(Saved entries)
|---|

(* ===== verification/SchedSpec.v ===== *)
(** * No thread is lost, duplicated or blocked for ever

    The invariant of the scheduler's steps: every thread is in exactly one
    place, a blocked thread is known to a waker, and the state that makes
    [schedule_finalize] panic is never seen. *)

From S2P Require Import Prelude Locks Sched.
From stdpp Require Import relations.
#[local] Open Scope Z_scope.

(** ** Counting places *)
Definition b2z (b : bool) : Z := if b then 1 else 0.
Definition same (a b : Z) : Z := b2z (bool_decide (a = b)).

Fixpoint cnt (t : Z) (l : list Z) : Z :=
  match l with [] => 0 | x :: l => same x t + cnt t l end.

Lemma same_range a b : 0 <= same a b <= 1.
Proof. unfold same, b2z. case_bool_decide; lia. Qed.
Lemma same_eq a : same a a = 1.
Proof. unfold same. by rewrite bool_decide_true. Qed.
Lemma same_ne a b : a <> b -> same a b = 0.
Proof. intros H. unfold same. by rewrite bool_decide_false. Qed.

Lemma cnt_nonneg t l : 0 <= cnt t l.
Proof. induction l as [|x l IH]; cbn; [lia|]. pose proof (same_range x t). lia. Qed.
Lemma cnt_app t l k : cnt t (l ++ k) = cnt t l + cnt t k.
Proof. induction l as [|x l IH]; cbn; lia. Qed.
Lemma cnt_in t l : 0 < cnt t l <-> t ∈ l.
Proof.
  induction l as [|x l IH]; cbn; [rewrite elem_of_nil; lia|]. rewrite elem_of_cons, <- IH. pose proof (cnt_nonneg t l).
  destruct (decide (x = t)) as [->|Hne]; [rewrite same_eq; split; [by left|lia]|]. rewrite same_ne by done.
  split; [intros; right; lia|intros [->|]; [done|lia]].
Qed.

Fixpoint csum (f : cpu -> Z) (l : list cpu) : Z :=
  match l with [] => 0 | x :: l => f x + csum f l end.

Lemma csum_insert f l c x y : l !! c = Some x -> csum f (<[c := y]> l) = csum f l - f x + f y.
Proof.
  revert c. induction l as [|z l IH]; intros c Hc; [done|]. destruct c as [|c]; cbn in *.
  - injection Hc as ->. lia.
  - rewrite IH by done. lia.
Qed.

Lemma csum_nonneg f l : (forall x, 0 <= f x) -> 0 <= csum f l.
Proof. intros Hf. induction l as [|z l IH]; cbn; [lia|]. specialize (Hf z). lia. Qed.

Lemma csum_ge f l c x : (forall x, 0 <= f x) -> l !! c = Some x -> f x <= csum f l.
Proof.
  intros Hf. revert c. induction l as [|z l IH]; intros c Hc; [done|]. pose proof (csum_nonneg f l Hf).
  destruct c as [|c]; cbn in *; [injection Hc as ->; lia|]. specialize (IH c Hc). specialize (Hf z). lia.
Qed.

Lemma csum_ge2 f l c d x y : (forall x, 0 <= f x) -> c <> d -> l !! c = Some x -> l !! d = Some y -> f x + f y <= csum f l.
Proof.
  intros Hf Hne Hc Hd. pose proof (csum_insert f l c x x Hc) as E. rewrite list_insert_id in E by done.
  revert c d Hne Hc Hd E. induction l as [|z l IH]; intros c d Hne Hc Hd E; [done|].
  pose proof (Hf z). destruct c as [|c], d as [|d]; cbn in *; try done.
  - injection Hc as ->. pose proof (csum_ge f l d y Hf Hd). lia.
  - injection Hd as ->. pose proof (csum_ge f l c x Hf Hc). lia.
  - specialize (IH c d ltac:(lia) Hc Hd ltac:(lia)). lia.
Qed.

(** The thread a switching processor holds besides its current one. *)
Definition held (a : activity) (t : Z) : Z :=
  match a with
  | Switch _ n => same n t
  | Finalize p | Commit p _ => same p t
  | Normal | Panicked => 0
  end.

Definition cpu_places (t : Z) (x : cpu) : Z := same (current x) t + cnt t (run_queue x) + held (doing x) t.

Definition blocked (m : gmap Z thread) (t : Z) : Z :=
  match m !! t with Some th => b2z (bool_decide (t_state th = THREAD_BLOCKED)) | None => 0 end.

(** How often a thread is on a processor, on a run queue, in the hands of a
    waker that will enqueue it, on the reaper's list, or blocked. *)
Definition places (s : sched) (t : Z) : Z :=
  csum (cpu_places t) (cpus s) + cnt t (enqueuing s) + cnt t (reaper_list s) + blocked (threads s) t.

Lemma cpu_places_nonneg t x : 0 <= cpu_places t x.
Proof.
  unfold cpu_places. pose proof (same_range (current x) t). pose proof (cnt_nonneg t (run_queue x)).
  destruct (doing x) as [|p n|p|p v|]; cbn; [..|lia]; try pose proof (same_range n t); try pose proof (same_range p t); lia.
Qed.

Lemma blocked_range m t : 0 <= blocked m t <= 1.
Proof. unfold blocked, b2z. destruct (m !! t); [case_bool_decide|]; lia. Qed.

(** ** The invariant *)
Section Inv.
Context (I : gset Z).
Implicit Types (s : sched) (t : Z) (th : thread) (x : cpu).

(** On a waitable, on the timeout heap, or in the hands of a waker. *)
Definition registered s t : Prop := t ∈ waitq s \/ t ∈ timeouts s \/ t ∈ waking s.

(** Leaving its processor. *)
Definition leaving s t : Prop := exists c x, cpus s !! c = Some x /\
  match doing x with Switch p _ | Finalize p | Commit p _ => p = t | _ => False end.

Definition doing_ok s x : Prop :=
  match doing x with
  | Normal => exists th, threads s !! current x = Some th /\ loaded x = page_table th
  | Switch p n => p = current x /\ (n ∈ I -> n = idle_thread x)
  | Finalize _ => True
  | Commit p v => v <> THREAD_BLOCKED /\ exists th, threads s !! p = Some th /\
      (v = THREAD_IDLE_THREAD <-> p ∈ I) /\ (v = THREAD_REAPING -> t_state th <> THREAD_BLOCKING)
  | Panicked => False
  end.

Record cpu_ok s x : Prop := {
  co_idle : idle_thread x ∈ I /\ is_Some (threads s !! idle_thread x);
  co_current : current x ∈ I -> current x = idle_thread x;
  co_queue : forall t, t ∈ run_queue x -> t ∉ I;
  co_doing : doing_ok s x;
}.

Record thread_ok s t th : Prop := {
  to_idle : t_state th = THREAD_IDLE_THREAD <-> t ∈ I;
  to_idle_phase : t ∈ I -> t_phase th = Running;
  to_one : t ∉ I -> places s t = 1;
  to_blocked : t_state th = THREAD_BLOCKED -> registered s t;
  to_blocking : t_state th = THREAD_BLOCKING -> t_phase th = Blocking \/ registered s t;
  to_phase : t_state th = THREAD_BLOCKING -> t_phase th ∈ [Blocking; Registered; Parked] \/ leaving s t;
  to_counter : preempt_disable_counter th = if decide (t_phase th ∈ [Blocking; Registered]) then 1 else 0;
  to_running : t_phase th ∈ [Blocking; Registered] -> exists c x, runs s c x t th;
}.

Record inv s : Prop := {
  iv_cpu : forall c x, cpus s !! c = Some x -> cpu_ok s x;
  iv_thread : forall t th, threads s !! t = Some th -> thread_ok s t th;
  iv_exists : forall t, 0 < places s t -> is_Some (threads s !! t);
  iv_registered : forall t, registered s t -> is_Some (threads s !! t) /\ t ∉ I;
  iv_enqueuing : forall t, t ∈ enqueuing s -> t ∉ I;
}.

(** A thread at a place of a processor: it exists, is not blocked, and is at
    no other place. *)
Lemma on_cpu s c x t : inv s -> cpus s !! c = Some x -> 0 < cpu_places t x ->
  exists th, threads s !! t = Some th /\ t_state th <> THREAD_BLOCKED.
Proof using Type.
  intros V Hc Hp. pose proof (csum_ge (cpu_places t) (cpus s) c x (cpu_places_nonneg t) Hc) as Hg.
  pose proof (cnt_nonneg t (enqueuing s)). pose proof (cnt_nonneg t (reaper_list s)). pose proof (blocked_range (threads s) t) as Hb.
  destruct (iv_exists _ V t) as [th Hth]; [unfold places; lia|]. exists th. split; [done|]. intros Hst.
  destruct (decide (t ∈ I)) as [Hi|Hi].
  - apply (to_idle _ _ _ (iv_thread _ V _ _ Hth)) in Hi. congruence.
  - pose proof (to_one _ _ _ (iv_thread _ V _ _ Hth) Hi) as H1. unfold places in H1.
    assert (blocked (threads s) t = 1) as E by (unfold blocked; by rewrite Hth, bool_decide_true). lia.
Qed.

|---|

Your answer should be the lines from the one containing "- pose proof" to the end of the entries above, restated exactly and alone.

  - pose proof (to_one _ _ _ (iv_thread _ V _ _ Hth) Hi) as H1. unfold places in H1.
    assert (blocked (threads s) t = 1) as E by (unfold blocked; by rewrite Hth, bool_decide_true). lia.
Qed.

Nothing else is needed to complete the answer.